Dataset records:

(* ===== verification/Auth.v ===== *)
(** * Authentication (src/gnmi_server/server.go, basicAuth.go, jwtAuth.go,
      pamAuth.go, clientCertAuth.go)

    A request is authenticated by the enabled methods in turn: password, JSON
    web token, client certificate.  They share the [AuthInfo] of the request's
    context, which is why it is threaded as state here.  The operating
    system's user database, PAM, the token library, CONFIG_DB and the check of
    revocation lists are parameters ([AuthEnv]). *)
From stdpp Require Import base gmap sets list strings.
From S2P Require Import Prelude GoStrings Gnmi World.

(** [status.Error(code, msg)]; [fmt.Errorf] errors have the code Unknown. *)
Notation status_res := (res (Code * string)).

(** ** The methods that are enabled *)

Notation AuthTypes := (gmap string bool).

Definition at_ (i : AuthTypes) (k : string) : bool := default false (i !! k).

Definition Any (i : AuthTypes) : bool :=
  if at_ i "none" then false else existsb id (map_to_list i).*2.

Definition Enabled (i : AuthTypes) (mode : string) : bool :=
  if at_ i "none" then false else at_ i mode.

(** [AuthTypes.Set]: modes are enabled one by one; [none] or an empty mode
    ends the list and disables them all. *)
Fixpoint set_modes (i : AuthTypes) (modes : list string) : AuthTypes * option string :=
  match modes with
  | [] => (i, None)
  | m :: modes =>
      let m := trim_spaces m in
      if bool_decide (m = "none") || bool_decide (m = "") then (<["none" := true]> i, None)
      else match i !! m with
           | None => (i, Some "Expecting one or more of 'cert', 'password' or 'jwt'")
           | Some _ => set_modes (<[m := true]> i) modes
           end
  end.
Definition AuthTypes_Set (i : AuthTypes) (mode : string) : AuthTypes * option string :=
  set_modes i (Split mode ",").

Fixpoint unset_modes (i : AuthTypes) (modes : list string) : AuthTypes * option string :=
  match modes with
  | [] => (i, None)
  | m :: modes =>
      let m := trim_spaces m in
      match i !! m with
      | None => (i, Some "Expecting one or more of 'cert', 'password' or 'jwt'")
      | Some _ => unset_modes (<[m := false]> i) modes
      end
  end.
Definition AuthTypes_Unset (i : AuthTypes) (mode : string) : AuthTypes * option string :=
  unset_modes i (Split mode ",").

(** ** The request *)

Record AuthInfo := { User : string; AuthEnabled : bool; Roles : list string }.

Record Cert := { CommonName : string; CRLDistributionPoints : list string }.

Record TLSInfo := { SPIFFE_path : option string; VerifiedChains : list (list Cert) }.

(** [peer.Peer]: whether the address is that of a Unix socket, and the TLS
    information when the transport is TLS. *)
Record Peer := { peer_unix : bool; peer_tls : option TLSInfo }.

Record Request := {
  req_peer : option Peer;
  req_md : option (gmap string (list string))
}.

(** [getUsername]: what follows the last slash of the SPIFFE path. *)
Fixpoint last_segment (s acc : string) (seen : bool) : option string :=
  match s with
  | EmptyString => if seen then Some acc else None
  | String c s' =>
      if bool_decide (c = Ascii.ascii_of_nat 47) then last_segment s' "" true
      else last_segment s' (acc +:+ String c "") seen
  end.

Definition getUsername (r : Request) : status_res string :=
  match req_peer r with
  | None => Err (Unauthenticated, "failed to get peer from ctx")
  | Some p =>
      match peer_tls p with
      | None => Err (Unauthenticated, "no tls info was found")
      | Some t =>
          match SPIFFE_path t with
          | None => Err (Unauthenticated, "failed to get SPIFFE ID")
          | Some path =>
              of_option (Unauthenticated, "failed to get username from SPIFFE ID") (last_segment path "" false)
          end
      end
  end.

(** ** What the methods ask *)

Record AuthEnv := {
  (* user.Lookup and the names of the user's groups *)
  lookup_roles : string → option (list string);
  (* PAM, or ssh to the host, accepts the password *)
  UserPwAuth : string → string → bool;
  (* a valid token's user name and roles *)
  parse_token : string → option (string * list string);
  (* the entry of a certificate name in the service's table of CONFIG_DB *)
  Get_entry : string → string → gmap string string;
  (* the chain is not revoked by these lists *)
  CheckChainRevocation : list (list Cert) → list string → bool;
  (* http.Get of a revocation list *)
  fetch : string → option string
}.

(** ** Revocation lists in memory *)

Record Crl := { thisUpdate : Z; nextUpdate : Z; crl_bytes : string }.

(** The state of a request's authentication: the information gathered so far
    and the cache of revocation lists. *)
Record AuthState := { info : AuthInfo; CrlCache : gmap string Crl }.

(** [GetContext] on the context of a new request, which carries no
    [RequestContext] yet. *)
Definition new_info : AuthInfo := {| User := ""; AuthEnabled := false; Roles := [] |}.
Definition GetContext : ST AuthState () := modify (λ s, {| info := new_info; CrlCache := CrlCache s |}).

Definition DEFAULT_CRL_EXPIRE_DURATION : Z := 24 * 60 * 60 * 1000000000.

Definition AppendCrlToCache (now : Z) (url raw : string) (c : gmap string Crl) : gmap string Crl :=
  <[url := {| thisUpdate := now; nextUpdate := now; crl_bytes := raw |}]> c.

Definition CrlExpired (now : Z) (c : Crl) : bool :=
  bool_decide (thisUpdate c + DEFAULT_CRL_EXPIRE_DURATION < now)%Z.
Definition CrlNeedUpdate (now : Z) (c : Crl) : bool := bool_decide (nextUpdate c < now)%Z.

Definition RemoveExpiredCrl (now : Z) (c : gmap string Crl) : gmap string Crl :=
  filter (λ '(_, x), CrlExpired now x = false) c.

(** A list that has expired or is due is dropped from the cache. *)
Definition SearchCrlCache (now : Z) (url : string) (c : gmap string Crl) : gmap string Crl * option Crl :=
  match c !! url with
  | None => (c, None)
  | Some x =>
      if CrlExpired now x || CrlNeedUpdate now x then (delete url c, None) else (c, Some x)
  end.

Section auth.
Context (A : AuthEnv) (now : Z).

Definition TryDownload (url : string) (c : gmap string Crl) : gmap string Crl * bool :=
  match fetch A url with
  | Some raw => (AppendCrlToCache now url raw c, true)
  | None => (c, false)
  end.

Fixpoint DownloadNotCachedCrl (urls : list string) (c : gmap string Crl) : gmap string Crl * bool :=
  match urls with
  | [] => (c, false)
  | url :: urls =>
      let '(c, found) := SearchCrlCache now url c in
      let '(c, ok) := match found with Some _ => (c, true) | None => TryDownload url c end in
      let '(c, rest) := DownloadNotCachedCrl urls c in
      (c, ok || rest)
  end.

(** The lists of the cache; the slice is made with one empty element. *)
Definition CreateStaticCRLProvider (c : gmap string Crl) : gmap string Crl * list string :=
  let c := RemoveExpiredCrl now c in (c, "" :: (crl_bytes <$> (map_to_list c).*2)).

Definition VerifyCertCrl (chains : list (list Cert)) (cert : Cert) (c : gmap string Crl)
  : gmap string Crl * status_res () :=
  match CRLDistributionPoints cert with
  | [] => (c, Ok ())
  | urls =>
      let '(c, available) := DownloadNotCachedCrl urls c in
      if negb available then (c, Err (Unauthenticated, "Can't download CRL and verify cert"))
      else
        let '(c, lists) := CreateStaticCRLProvider c in
        if CheckChainRevocation A chains lists then (c, Ok ())
        else (c, Err (Unauthenticated, "Peer certificate revoked"))
  end.

(** ** The methods *)

Notation AuthM X := (ST AuthState X).

Definition set_info (f : AuthInfo → AuthInfo) : AuthM () :=
  modify (λ s, {| info := f (info s); CrlCache := CrlCache s |}).
Definition with_roles (roles : list string) (i : AuthInfo) : AuthInfo :=
  {| User := User i; AuthEnabled := AuthEnabled i; Roles := roles |}.
Definition with_user (user : string) (i : AuthInfo) : AuthInfo :=
  {| User := user; AuthEnabled := AuthEnabled i; Roles := Roles i |}.
Definition with_enabled (b : bool) (i : AuthInfo) : AuthInfo :=
  {| User := User i; AuthEnabled := b; Roles := Roles i |}.

Definition PopulateAuthStruct (username : string) (r : list string) : AuthM (option string) :=
  match r with
  | [] =>
      match lookup_roles A username with
      | None => mret (Some "unknown user")
      | Some roles => _ ← set_info (λ i, with_user username (with_roles roles i)); mret None
      end
  | _ => _ ← set_info (λ i, with_user username (with_roles r i)); mret None
  end.

(** The first value of a metadata key; an empty list would panic in the
    source, which gRPC does not produce. *)
Definition md_first (r : Request) (k : string) : option string :=
  req_md r ≫= λ md, md !! k ≫= head.

(** The user is looked up, and the request's information filled in, before
    the password is checked. *)
Definition BasicAuthenAndAuthor (r : Request) : AuthM (status_res ()) :=
  match req_md r with
  | None => mret (Err (Unknown, "Invalid context"))
  | Some _ =>
      match md_first r "username", md_first r "password" with
      | None, _ => mret (Err (Unauthenticated, "No Username Provided"))
      | Some _, None => mret (Err (Unauthenticated, "No Password Provided"))
      | Some username, Some passwd =>
          e ← PopulateAuthStruct username [];
          match e with
          | Some _ => mret (Err (Unauthenticated, ""))
          | None => if UserPwAuth A username passwd then mret (Ok ())
                    else mret (Err (PermissionDenied, "Invalid Password"))
          end
      end
  end.

Definition JwtAuthenAndAuthor (r : Request) : AuthM (status_res ()) :=
  match req_md r with
  | None => mret (Err (Unknown, "Invalid context"))
  | Some _ =>
      match md_first r "access_token" with
      | None => mret (Err (Unauthenticated, "No JWT Token Provided"))
      | Some token =>
          match parse_token A token with
          | None => mret (Err (Unauthenticated, "Invalid JWT Token"))
          | Some (username, roles) =>
              e ← PopulateAuthStruct username roles;
              match e with
              | Some _ => mret (Err (Unauthenticated, ""))
              | None => mret (Ok ())
              end
          end
      end
  end.

(** The roles of a certificate name; roles that are already there stay when
    the name has none. *)
Definition PopulateAuthStructByCommonName (name tbl : string) : AuthM (status_res ()) :=
  if bool_decide (tbl = "") then
    mret (Err (Unauthenticated, "Service config table name should not be empty"))
  else
    let fv := Get_entry A tbl name in
    _ ← (match fv !! "role@", fv !! "role" with
         | Some role, _ => set_info (with_roles (Split role ","))
         | None, Some role => set_info (with_roles [role])
         | None, None => mret ()
         end);
    i ← gets info;
    if bool_decide (Roles i = []) then
      mret (Err (Unauthenticated, "not a trusted cert common name"))
    else mret (Ok ()).

(** The information a certificate name gives. *)
Definition cert_info (name tbl : string) : AuthM (status_res ()) :=
  if bool_decide (tbl ≠ "") then PopulateAuthStructByCommonName name tbl
  else
    x ← PopulateAuthStruct name [];
    mret match x with Some _ => Err (Unauthenticated, "") | None => Ok () end.

Definition cert_crl (enableCrl : bool) (chains : list (list Cert)) (cert : Cert) : AuthM (status_res ()) :=
  if enableCrl then λ s,
    let '(c, e) := VerifyCertCrl chains cert (CrlCache s) in ({| info := info s; CrlCache := c |}, e)
  else mret (Ok ()).

Definition ClientCertAuthenAndAuthor (r : Request) (tbl : string) (enableCrl : bool)
  : AuthM (status_res ()) :=
  match req_peer r with
  | None => mret (Err (Unauthenticated, "no peer found"))
  | Some p =>
      match peer_tls p with
      | None => mret (Err (Unauthenticated, "unexpected peer transport credentials"))
      | Some t =>
          match VerifiedChains t with
          | (cert :: _) :: _ =>
              if bool_decide (CommonName cert = "") then
                mret (Err (Unauthenticated, "invalid username in certificate common name."))
              else
                e ← cert_info (CommonName cert) tbl;
                match e with
                | Err e => mret (Err e)
                | Ok _ => cert_crl enableCrl (VerifiedChains t) cert
                end
          | _ => mret (Err (Unauthenticated, "could not verify peer certificate"))
          end
      end
  end.

(** ** [authenticate] *)

Record AuthConfig := { UserAuth : AuthTypes; ConfigTableName : string; EnableCrl : bool }.

(** The loop over the roles: the first that names the target and a mode
    decides; [None] when there is none. *)
Inductive access := NoAccess | ReadOnly | ReadWrite.

Definition role_access (target role : string) : option access :=
  if HasPrefix role target then
    let postfix := TrimPrefix (TrimPrefix role target) "_" in
    if bool_decide (postfix = "noaccess") then Some NoAccess
    else if bool_decide (postfix = "readonly") then Some ReadOnly
    else if bool_decide (postfix = "readwrite") then Some ReadWrite
    else None
  else None.

Definition roles_access (target : string) (roles : list string) : option access :=
  head (omap (λ role, role_access target (TrimSpace role)) roles).

Definition check_roles (target : string) (writeAccess : bool) (roles : list string) : status_res () :=
  match roles_access (ToLower target) roles with
  | Some NoAccess => Err (Unknown, "does not have access")
  | Some ReadOnly => if writeAccess then Err (Unknown, "does not have access") else Ok ()
  | Some ReadWrite => Ok ()
  | None => if writeAccess then Err (Unknown, "does not have write access") else Ok ()
  end.

(** A method that is tried when the ones before did not succeed. *)
Definition try_method (enabled success : bool) (m : AuthM (status_res ())) : AuthM bool :=
  if enabled && negb success then r ← m; mret (is_ok r) else mret success.

Definition authenticate (cfg : AuthConfig) (r : Request) (target : string) (writeAccess : bool)
  : AuthM (status_res ()) :=
  if default false (peer_unix <$> req_peer r) then
    _ ← set_info (with_enabled false); mret (Ok ())
  else if negb (Any (UserAuth cfg)) then
    _ ← set_info (with_enabled false); mret (Ok ())
  else
    _ ← set_info (with_enabled true);
    success ← try_method (Enabled (UserAuth cfg) "password") false (BasicAuthenAndAuthor r);
    success ← try_method (Enabled (UserAuth cfg) "jwt") success (JwtAuthenAndAuthor r);
    if negb success && Enabled (UserAuth cfg) "cert" then
      e ← ClientCertAuthenAndAuthor r (ConfigTableName cfg) (EnableCrl cfg);
      i ← gets info;
      match e with
      | Err _ => mret (Err (Unauthenticated, "Unauthenticated"))
      | Ok _ =>
          if bool_decide (ConfigTableName cfg ≠ "") then mret (check_roles target writeAccess (Roles i))
          else mret (Ok ())
      end
    else if success then mret (Ok ())
    else mret (Err (Unauthenticated, "Unauthenticated")).

End auth.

TASK TO COMPLETE:
Return exactly the lines above from the line that has "pamAuth.go, clientCertAuth.go)" through the line that has "at_ i mode.", inclusive, and nothing else.

REPLY:
      pamAuth.go, clientCertAuth.go)

    A request is authenticated by the enabled methods in turn: password, JSON
    web token, client certificate.  They share the [AuthInfo] of the request's
    context, which is why it is threaded as state here.  The operating
    system's user database, PAM, the token library, CONFIG_DB and the check of
    revocation lists are parameters ([AuthEnv]). *)
From stdpp Require Import base gmap sets list strings.
From S2P Require Import Prelude GoStrings Gnmi World.

(** [status.Error(code, msg)]; [fmt.Errorf] errors have the code Unknown. *)
Notation status_res := (res (Code * string)).

(** ** The methods that are enabled *)

Notation AuthTypes := (gmap string bool).

Definition at_ (i : AuthTypes) (k : string) : bool := default false (i !! k).

Definition Any (i : AuthTypes) : bool :=
  if at_ i "none" then false else existsb id (map_to_list i).*2.

Definition Enabled (i : AuthTypes) (mode : string) : bool :=
  if at_ i "none" then false else at_ i mode.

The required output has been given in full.